The Role of Extracellular Vesicles in Murine Asthma Model: Insights into IgE-Independent Mast Cell Activation within Animal Science

Asthma, a prevalent respiratory condition in animal science, involves bronchial inflammation, leading to symptoms like coughing and difficulty breathing. Mast cells and macrophages, pivotal immune cells, contribute to the inflammatory response triggered by various factors. Extracellular vesicles (EVs), including exosomes, play crucial roles in intercellular communication and have been implicated in murine asthma. We hypothesize that murine asthma-derived EVs modulate immune cell responses in animals. Our study investigates the role of these EVs in immune cell activation, shedding light on asthma pathogenesis.

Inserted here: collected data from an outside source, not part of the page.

(* ===== verification/AsyncThreads.v ===== *)
(** * The thread pool for blocking calls: os/async_thread.cc and async of coroutine/system.cc

    A coroutine that needs a blocking call gives it to a pool of threads and waits.  A thread
    takes the call from a queue, runs it and sends a pointer to it through a pipe to the main
    thread, which resumes the coroutine.  Threads beyond the core wait for a limited time and
    then ask the main thread, through the same pipe, to join them.

    The model interleaves the main thread with any number of threads.  A step of a thread is a
    critical section of [event_mutex], a call of the handler, a write to the pipe or an atomic
    operation; what the system decides (a handler's results, the answers of the pipe, which
    waiting thread a notification reaches, whether a wait ends by time) is part of the step.
    Events live in a heap with explicit deletion, so that a pointer used after [delete] is a
    fault.  Times are integers (microseconds where the code has seconds as doubles). *)

From S2P Require Import Prelude NetSocket.

Definition OSW_ERROR_AIO_BAD_REQUEST : Z := 4001.
Definition OSW_ERROR_AIO_CANCELED : Z := 4002.
Definition OSW_AIO_THREAD_NUM_MULTIPLE : Z := 8.
Definition OSW_AIO_THREAD_MAX_IDLE_TIME : Z := 1000000.
Definition OSW_AIO_TASK_MAX_WAIT_TIME : Z := 1000.
Definition OSW_AIO_EVENT_NUM : nat := 128.

(** ** Data *)

Inductive Callback := async_task_completed | release_callback (tid : nat).

(** [handler] says whether the event has one. *)
Record AsyncEvent := MkEvent {
  task_id : Z; canceled : bool; retval : Z; error : Z; timestamp : Z; handler : bool; callback : Callback }.
Definition set_canceled (ev : AsyncEvent) : AsyncEvent :=
  MkEvent (task_id ev) true (retval ev) (error ev) (timestamp ev) (handler ev) (callback ev).
Definition set_result (ev : AsyncEvent) (r : Z * Z) : AsyncEvent :=
  MkEvent (task_id ev) (canceled ev) r.1 r.2 (timestamp ev) (handler ev) (callback ev).

(** Where a thread is in the body of [create_thread]; [Notified] is a thread that a
    notification has reached and that does not yet hold the mutex again. *)
Inductive Pc :=
  | Loop | Pop | Handle (e : nat) | Send (e : nat) | Recheck | Waiting | Notified | Closing | Exited.

(** [registered]: the thread is in the map [threads]. *)
Record Thread := MkThread { is_core_worker : bool; exit_flag : bool; registered : bool; pc : Pc }.
Definition at_pc (th : Thread) (p : Pc) : Thread := MkThread (is_core_worker th) (exit_flag th) (registered th) p.
Definition set_exit (th : Thread) : Thread := MkThread (is_core_worker th) true (registered th) (pc th).
Definition unregister (th : Thread) : Thread := MkThread (is_core_worker th) (exit_flag th) false (pc th).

Using a murine asthma model induced by ovalbumin (OVA), we assessed serum EVs via Nanoparticle Tracking Analysis (NTA). Serum EVs from normal and asthmatic mice were are subjected to ELISA (Enzyme-linked immunosorbent assay) and proteomic analysis for component identification. Elevated EV concentration and inflammatory cytokines, including such as Interleukin (IL)-6, IL-8, and tumor necrosis factor (TNF)-α, were are found in asthma-derived EVs. Additionally, variations in immunoglobulin light chain types were are identified. Surprisingly, murine asthma EVs failed to activate T lymphocytes, B lymphocytes, eosinophils, and macrophages but stimulated mouse bone marrow-derived mast cells (mBMMCs) via enhanced degranulation and MAP kinase phosphorylation. These results suggest murine asthma-derived EVs as potential therapeutic targets for managing asthmatic symptoms in animal science. Further research into their mechanisms and clinical applications is warranted.